Este texto faz parte da rubrica Regresso a um Mundo Novo, em parceria com a plataforma 100 Oportunidades, em que vários jovens nos ajudam a pensar o mundo pós-pandemia.


Vivem-se tempos únicos, inesperados. Tempos para os quais ninguém estava verdadeiramente preparado – nem os hospitais, os prestadores de cuidados de saúde, o Estado (muito menos o orçamento de Estado), nem cada um de nós, os nossos familiares, amigos ou empregadores. Repentinamente, fechámo-nos nas nossas casas e a sociedade parou. Os relatos que nos chegavam de países antes afetados pela pandemia eram assustadores e preocupantes. O Estado e os prestadores de cuidados de saúde apresentaram-se como guardiões da pátria, responsabilizando-se pela saúde física, psicológica e financeira dos cidadãos. O mundo mais global que alguma vez conhecemos ergueu fronteiras, fechou-se e focou-se nos seus. Um manto de protecionismo reacionário caiu sobre a sociedade sem que se saiba ao certo como levantá-lo.

E se por meses neste manto se carregou apenas pão sob um estado de emergência declarado e sentido, hoje procuramos, todos, transformar este pão em rosas em sede de milagre. Um milagre (talvez quase) tão inesperado quanto o que, reza a lenda, presenciaram Dom Dinis e Dona Isabel. O desafio com que o mundo hoje se depara é o de como pavimentar a rota do milagre da transformação deste pão em rosas.
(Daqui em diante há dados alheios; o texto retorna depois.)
(* ===== verification/PeerClient.v ===== *)
(** The users of the peer table: the operations they may call, in any order,
    with the references they hold. *)
From Stdlib Require Import ZArith Lia.
From stdpp Require Import prelude gmap list numbers gmultiset.
From S2P Require Import Prelude.
From S2P Require Import PeerTypes.
From S2P Require Import PeerTable.
From S2P Require Import PeerRep.
From S2P Require Import PeerSpec.
From S2P Require Import PeerInv.
From S2P Require Import PeerOps.
From S2P Require Import PeerAttach.
From S2P Require Import PeerVdev.

(** The entry points, an attach apart; what others do while an attach waits is
    a list of them. *)
Inductive call :=
  | call_vdev_attach (v : Z) (mac : mac_addr) (op_mode : wlan_op_mode)
  | call_vdev_detach (v : Z) (callback : option Z)
  | call_detach (p : Z)
  | call_map (i : Z) (mac : mac_addr) (tx_ready : bool)
  | call_unmap (i : Z)
  | call_tx_ready (i : Z)
  | call_state (mac : mac_addr) (st : ol_txrx_peer_state)
  | call_update (mac : mac_addr) (u : peer_update)
  | call_find (mac : mac_addr) (check_valid : bool)
  | call_vdev_find (v : Z) (mac : mac_addr) (check_valid : bool)
  | call_assoc (v : Z)
  | call_local (i : Z)
  | call_addr (mac : mac_addr)
  | call_addr_vdev (v : Z) (mac : mac_addr)
  | call_by_addr (mac : mac_addr)
  | call_unref (p : Z).

(** An attach: the calls of other threads while it waits, whether the wait is
    over in time, the memory it gets. *)
Inductive op :=
  | op_call (c : call)
  | op_attach (v : Z) (mac : mac_addr) (others : list call) (rc : bool) (mem : option Z).

Section Client.
Context {D : Type} `{DataPathOk D}.
Notation MP := (M (peer_pdev D)).
Implicit Types (s : peer_pdev D) (r : gmultiset Z).

(** The peer a call returns a reference to. *)
Definition run_call (c : call) : MP (option Z) :=
  match c with
  | call_vdev_attach v mac op_mode => ol_txrx_vdev_attach v mac op_mode;; mret None
  | call_vdev_detach v cb => ol_txrx_vdev_detach v cb;; mret None
  | call_detach p => ol_txrx_peer_detach p;; mret None
  | call_map i mac ready => ol_rx_peer_map_handler i mac ready;; mret None
  | call_unmap i => ol_rx_peer_unmap_handler i;; mret None
  | call_tx_ready i => ol_txrx_peer_tx_ready_handler i;; mret None
  | call_state mac st => ol_txrx_peer_state_update mac st;; mret None
  | call_update mac u => ol_txrx_peer_update mac u;; mret None
  | call_find mac cv => ol_txrx_peer_find_hash_find mac cv
  | call_vdev_find v mac cv => ol_txrx_peer_vdev_find_hash v mac cv
  | call_assoc v => ol_txrx_assoc_peer_find v
  | call_local i => ol_txrx_peer_find_with_ref_by_local_id i
  | call_addr mac => ol_txrx_find_peer_by_addr mac;; mret None
  | call_addr_vdev v mac => ol_txrx_find_peer_by_addr_and_vdev v mac;; mret None
  | call_by_addr mac => ol_txrx_peer_find_by_addr mac;; mret None
  | call_unref p => ol_txrx_peer_unref_delete p;; mret None
  end.

(** The references held after a call. *)
Definition refs_after (c : call) (o : option Z) r : gmultiset Z :=
  match c with
  | call_unref p => r ∖ {[+ p +]}
  | _ => match o with Some p => {[+ p +]} ⊎ r | None => r end
  end.

(** What callers keep to: a reference is dropped by who holds it, a peer is
    detached once, the target maps an id that is free; the data path may ask
    more. *)
Definition allowed (c : call) s r : Prop :=
  ref_room s /\
  match c with
  | call_vdev_attach v mac _ => mac_ok mac /\ pp_vdevs s !! v = None
  | call_vdev_detach v _ => v ∈ pp_vdev_list s /\ dp_vdev_idle v (pp_data s)
  | call_detach p => exists x, pp_peers s !! p = Some x /\ pe_valid x = true
  | call_map i mac _ => mac_ok mac /\ 0 <= i <= pp_max_peer_id s /\ i <> HTT_INVALID_PEER /\ znth (pp_id_map s) i = Some None
  | call_unmap i => 0 <= i <= pp_max_peer_id s /\ i <> HTT_INVALID_PEER
  | call_tx_ready i => 0 <= i
  | call_state mac st => mac_ok mac /\ can_update s st
  | call_update mac _ | call_find mac _ | call_vdev_find _ mac _ | call_addr mac | call_addr_vdev _ mac | call_by_addr mac => mac_ok mac
  | call_assoc v => v ∈ pp_vdev_list s
  | call_local i => 0 <= i
  | call_unref p => p ∈ r
  end.

(** Calls one after the other. *)
Definition run_calls (l : list call) : MP unit := for_each l (fun c => run_call c;; skip).

Fixpoint after_calls (l : list call) (sr : peer_pdev D * gmultiset Z) : peer_pdev D * gmultiset Z :=
  match l with
  | [] => sr
  | c :: l => match run_call c sr.1 with Some (o, s') => after_calls l (s', refs_after c o sr.2) | None => sr end
  end.

Fixpoint allowed_calls (l : list call) s r : Prop :=
  match l with
  | [] => True
  | c :: l => allowed c s r /\ forall o s', run_call c s = Some (o, s') -> allowed_calls l s' (refs_after c o r)
  end.

Definition run_op (o : op) : MP (option Z) :=
  match o with
  | op_call c => run_call c
  | op_attach v mac others rc mem => ol_txrx_peer_attach v mac (run_calls others) rc mem
  end.

(** The search of an attach, and the calls it lets others make. *)
Definition attach_search (v : Z) (mac : mac_addr) s : option (option bool * peer_pdev D) :=
  match pp_vdevs s !! v with Some y => attach_check v mac (vd_peer_list y) false s | None => None end.
Definition while_attach (v : Z) (mac : mac_addr) (others : list call) (sr : peer_pdev D * gmultiset Z) : peer_pdev D * gmultiset Z :=
  match attach_search v mac sr.1 with
  | Some (Some true, s1) => after_calls others (s1, sr.2)
  | Some (_, s1) => (s1, sr.2)
  | None => sr
  end.

Definition refs_op (o : op) s (res : option Z) r : gmultiset Z :=
  match o with
  | op_call c => refs_after c res r
  | op_attach v mac others _ _ => (while_attach v mac others (s, r)).2
  end.

Definition allowed_op (o : op) s r : Prop :=
  match o with
  | op_call c => allowed c s r
  | op_attach v mac others rc mem =>
    mac_ok mac /\ v ∈ pp_vdev_list s /\
    (forall s1, attach_search v mac s = Some (Some true, s1) -> allowed_calls others s1 r) /\
    let s1 := (while_attach v mac others (s, r)).1 in
    v ∈ pp_vdev_list s1 /\ ref_room s1 /\ (forall p, mem = Some p -> pp_peers s1 !! p = None)
  end.

End Client.

Section Reachable.
Context {D : Type} `{DataPathOk D}.

(** The states the table can be in, with the references its users hold. *)
Inductive reachable : peer_pdev D -> gmultiset Z -> Prop :=
  | reach_init max addba monitor d s :
      0 <= max < HTT_INVALID_PEER -> dp_ok ∅ ∅ d -> peer_pdev_init max addba monitor d = Some s -> reachable s ∅
  | reach_op s r o res s' :
      reachable s r -> allowed_op o s r -> run_op o s = Some (res, s') -> reachable s' (refs_op o s res r).
End Reachable.
(* ===== verification/PeerProps.v ===== *)
(** The properties of the peer table, and their witnesses. *)
From Stdlib Require Import ZArith Lia.
From stdpp Require Import prelude gmap list numbers gmultiset.
From S2P Require Import Prelude.
From S2P Require Import PeerTypes.
From S2P Require Import PeerTable.
From S2P Require Import PeerRep.
From S2P Require Import PeerSpec.
From S2P Require Import PeerInv.
From S2P Require Import PeerOps.
From S2P Require Import PeerAttach.
From S2P Require Import PeerVdev.
From S2P Require Import PeerClient.
From S2P Require Import PeerSafe.
From S2P Require Import PeerExample.

Section Props.
Context {D : Type} `{DataPathOk D}.
Implicit Types (s : peer_pdev D) (L : list Z) (x : peer) (y : vdev) (r : gmultiset Z).

(** C13: the peer table is memory safe: in every state that attaches, detaches,
    messages of the target, lookups and drops of references lead to, in any
    order, any further operation its users may call runs to its end, so that no
    freed peer, no freed vdev and no entry outside an array is touched, and the
    accounts still hold. *)
Theorem peer_table_safe s r o :
  reachable s r -> allowed_op o s r ->
  exists res s', run_op o s = Some (res, s') /\ Accounts s' (refs_op o s res r).
Proof.
  intros Hr Ha. pose proof (op_spec o s r (reachable_accounts s r Hr) Ha) as Hw. apply wp_some in Hw as (res & s' & Hrun & HA). eauto.
Qed.

(** C16: references: a peer in memory has exactly one reference for being
    attached, one while the first message of the target is awaited, one for each
    id the target gave it, and one for each its users hold; so a detached peer
    that nothing refers to is gone. What users, the id map, the local ids and
    the vdevs refer to is in memory. *)
Theorem peer_reference_count s r :
  reachable s r ->
  (forall p x, pp_peers s !! p = Some x ->
    0 < pe_ref_cnt x /\
    pe_ref_cnt x = (if pe_valid x then 1 else 0) + awaits_map x + mapped s p + Z.of_nat (multiplicity p r)) /\
  (forall p, p ∈ r -> is_Some (pp_peers s !! p)) /\
  (forall i p, znth (pp_id_map s) i = Some (Some p) -> is_Some (pp_peers s !! p)) /\
  (forall i p, znth (pp_local_map s) i = Some (Some p) -> exists x, pp_peers s !! p = Some x /\ pe_valid x = true) /\
  (forall v y p, pp_vdevs s !! v = Some y -> p ∈ vd_peer_list y \/ vd_last_real_peer y = Some p ->
    exists x, pp_peers s !! p = Some x /\ pe_vdev x = v).
Proof.
  intros HA%reachable_accounts. pose proof HA as [(L & fl & HR & Hrf & Hli) _ Hh]. split; [|split; [|split; [|split]]].
  - intros p x Hp. destruct (pr_peer _ _ HR p x Hp) as [_ Hr]. split; [lia|]. specialize (Hh p). rewrite (held_at s p x Hp) in Hh. unfold base in Hh. lia.
  - intros p Hp. destruct (Accounts_live s r p HA Hp) as (x & Hx & _). eauto.
  - apply (rf_map _ Hrf).
  - intros i p Hi. destruct (li_used _ _ _ Hli i p Hi) as (x & Hx & Hv & _). eauto.
  - intros v y p Hy [Hp|Hp].
    + rewrite (pr_list _ _ HR v y Hy) in Hp. apply list_elem_of_filter in Hp as [Hp _]. unfold vdev_at in Hp.
      destruct (pp_peers s !! p) as [x|]; [|done]. exists x. split; [done|]. cbn in Hp. congruence.
    + destruct (rf_last _ Hrf v y p Hy Hp) as (x & Hx & _ & Hv). eauto.
Qed.

(** C27: the hash table is the list of the peers in the order of their attaches:
    both lookups find the first peer of that list with the address (and the
    vdev, and attached, where asked for), and take one reference to it; each
    vdev's list holds its peers in that order. *)
Theorem peer_find_refines s r :
  reachable s r -> ref_room s ->
  exists L, NoDup L /\ (forall p, p ∈ L <-> is_Some (pp_peers s !! p)) /\
    (forall v y, pp_vdevs s !! v = Some y -> vd_peer_list y = filter (fun p => vdev_at s p = Some v) L) /\
    forall mac cv, mac_ok mac ->
      wp (ol_txrx_peer_find_hash_find mac cv) (fun res s' =>
        res = List.find (fit_at s (mac_fits mac cv)) L /\ Accounts s' (refs_after (call_find mac cv) res r)) s /\
      forall v, wp (ol_txrx_peer_vdev_find_hash v mac cv) (fun res s' =>
        res = List.find (fit_at s (fun x => mac_fits mac cv x && bool_decide (pe_vdev x = v))) L /\
        Accounts s' (refs_after (call_vdev_find v mac cv) res r)) s.
Proof.
  intros HA%reachable_accounts Hroom. pose proof (ac_inv _ _ HA) as (L & fl & HR & _). exists L.
  split; [apply (pr_nodup _ _ HR)|]. split; [apply (pr_dom _ _ HR)|]. split; [apply (pr_list _ _ HR)|].
  intros mac cv Hm. split; [by apply (call_find_spec s L r)|]. intros v. by apply (call_vdev_find_spec s L r).
Qed.

(** C28: dropping a reference ([ol_txrx_peer_unref_delete]): one that is not the
    last only lowers the count. The last one takes the peer out of the hash
    table and of its vdev's list and frees it, once; it wakes an attach that
    waits for the peer's id, and frees the vdev, after its references in the
    transmit descriptors are cleared and with its callback, exactly when its
    deletion is pending and no peer is left. *)
Theorem ol_txrx_peer_unref_delete_correct s r p x y :
  reachable s r -> p ∈ r -> pp_peers s !! p = Some x -> pp_vdevs s !! pe_vdev x = Some y ->
  wp (ol_txrx_peer_unref_delete p) (fun _ s' =>
    Accounts s' (r ∖ {[+ p +]}) /\
    if decide (pe_ref_cnt x = 1) then
      pp_peers s' = delete p (pp_peers s) /\
      (let y' := vdev_without p (pe_local_id x) y in
       let gone := bool_decide (filter (fun q => q <> p) (vd_peer_list y) = []) && vd_delete_pending y in
       pp_vdevs s' !! pe_vdev x = (if gone then None else Some y') /\
       (gone = true -> dp_unnamed (pe_vdev x) (pp_data s')) /\
       pp_log s' = pp_log s ++ (if pe_local_id x =? vd_wait_on_peer_id y then [wait_completed (pe_vdev x)] else []) ++
         (if gone then vdev_freed (pe_vdev x) :: match vd_delete_callback y with Some c => [vdev_delete_cb (pe_vdev x) c] | None => [] end else []) ++
         [peer_freed p])
    else s' = set_pp_peers (<[p := set_pe_ref_cnt (fun n => n - 1) x]>) s) s.
Proof.
  intros HA%reachable_accounts Hpr Hp Hy. destruct (Accounts_live s r p HA Hpr) as (x0 & Hx0 & Hb). rewrite Hp in Hx0. injection Hx0 as <-.
  eapply wp_mono; [by apply (PeerInv_unref s p x (ac_inv _ _ HA))|]. intros ? s' [HI' Hu]. split; [by eapply Accounts_unreffed|].
  unfold unreffed in Hu. destruct (Z.eqb_spec (pe_ref_cnt x) 1) as [E|E]; [rewrite decide_True by done|by rewrite decide_False].
  destruct Hu as [E1 _ _ E2 E3]. destruct (E2 y Hy) as [E4 E5]. split; [done|].
  destruct (vdev_without_fields p (pe_local_id x) y) as (F1 & _ & F2 & _). unfold delete_events in E5. unfold vdev_done in *. rewrite F1, F2 in *.
  split; [done|]. split; [|done]. intros Hg. rewrite Hg in E4. apply E3; [done|eauto].
Qed.

(** C29: [ol_txrx_peer_attach] refuses when the vdev has an attached peer with the
    address; it waits, letting others go on, while such a peer is being deleted,
    and gives up when it is not gone in time or there is no memory. Otherwise the
    new peer comes last in the order, with two references, no ids and a local id
    that was free and is its own now, or none when none was free; every other peer stays as it is, but the first
    attached peer with the same address, on whichever vdev, is set to the state
    "disconnected". *)
Theorem ol_txrx_peer_attach_correct s r v mac others rc mem :
  reachable s r -> allowed_op (op_attach v mac others rc mem) s r ->
  wp (ol_txrx_peer_attach v mac (run_calls others) rc mem) (fun res s' =>
    let s1 := (while_attach v mac others (s, r)).1 in
    Accounts s' (while_attach v mac others (s, r)).2 /\
    exists found s0, attach_search v mac s = Some (found, s0) /\
    match found with
    | None => namesake s v mac true /\ res = None /\ s' = s1
    | Some wait =>
      ~ namesake s v mac true /\ (wait = true <-> namesake s v mac false) /\
      if wait && negb rc then res = None /\ pp_peers s' = pp_peers s1
      else match mem with
        | None => res = None /\ s' = s1
        | Some p => res = Some p /\ exists L, PeerRep s1 L /\ attached s1 L v mac p s'
        end
    end) s.
Proof.
  intros HA%reachable_accounts Hal. pose proof Hal as (Hm & Hv & _). destruct (vi_there _ (ac_vdevs _ _ HA) v Hv) as (y & Hy & _).
  destruct (attach_search_spec s r v mac HA ltac:(eauto) Hm) as (found & s0 & Hs & Hf).
  eapply wp_mono; [by apply attach_op_spec|]. cbv beta. intros res s' [HA' (found' & s0' & Hs' & Ho)]. split; [done|].
  rewrite Hs in Hs'. injection Hs' as <- <-. exists found, s0. split; [done|]. unfold attach_outcome in Ho.
  destruct found as [wait|]; [|done]. by destruct Hf.
Qed.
Tendemos a olhar primeiramente para a proteção do Estado e das instituições para-soberanas e internacionais. Esperamos e exigimos que façam o seu trabalho, que sigam o interesse publico genuíno que lhes confere autoridade decisória e que não se deixem mover por interesses privados, políticos ou próprios. Que se pautem pela transparência. É hoje evidente que a presença dum Estado é fundamental e que o mercado não regula, por si, efeitos provenientes de pandemias ou outras calamidades. Mas um Estado que respeite os seus cidadãos acima de tudo. Que não se esconda ou se perca num jogo de xadrez do qual os cidadãos não fazem nem querem fazer parte.

Não tenho dúvida, porém, que o caminho para o milagre está fundamentalmente em cada um de nós. Como parte ativa, como cidadãos de um estado de direito democrático, temos, antes de mais, a responsabilidade de seguir as orientações das autoridades nacionais e internacionais de saúde. Só assim poderemos mudar o nosso mundo, salvar vidas e restaurar a confiança, permitindo a reabertura sustentada da economia.

Na obra de Antoine de Saint-Exupéry, o Principezinho constatou que foi o tempo que perdeu com a sua rosa que a fez tão importante. Assim, sermos ativos na comunidade e fazermos frente a necessidades locais de modo criativo, não esperando e meramente criticando o Estado pela sua inação, fará decerto a diferença para nós e para as gerações futuras que irão viver e vivenciar uma democracia representativa mais dinâmica, responsável e participativa.

Após todos termos vivido em estado de emergência, com privação total de direitos fundamentais básicos, temos o dever de abraçar a democracia e a liberdade. O Estado somos nós, a sociedade civil tem o poder em suas mãos. A revolução tecnológica a que assistimos demonstra-nos isso mesmo - ainda que apresente desafios complexos em redor do respeito pelos diretos fundamentais, incluindo o direito à privacidade. Encontramo-nos hoje em contacto direto constante, temos um potencial infinito de chegar aos outros e fazer a diferença. Temos o mundo aos nossos pés.

Tal qual o Principezinho, não nos deixemos desmotivar pelas adversidades que enfrentamos (ou que certamente iremos enfrentar) nem pelo medo que advém da imprevisibilidade. Não esperemos que o Estado seja nosso guardião incondicional em todos os momentos. Não deixemos que muros, o protecionismo e receio ou desdém pela diferença imperem. Plantemos nós o jardim da democracia, da igualdade, da liberdade, do espírito de comunidade e respeito pelo próximo. Assim, construiremos uma sociedade fértil, repleta de rosas coloridas de todos os feitios e formas, convivendo em harmonia.

‘Sou responsável pela minha rosa...’- repetiu o Principezinho, para nunca mais esquecer.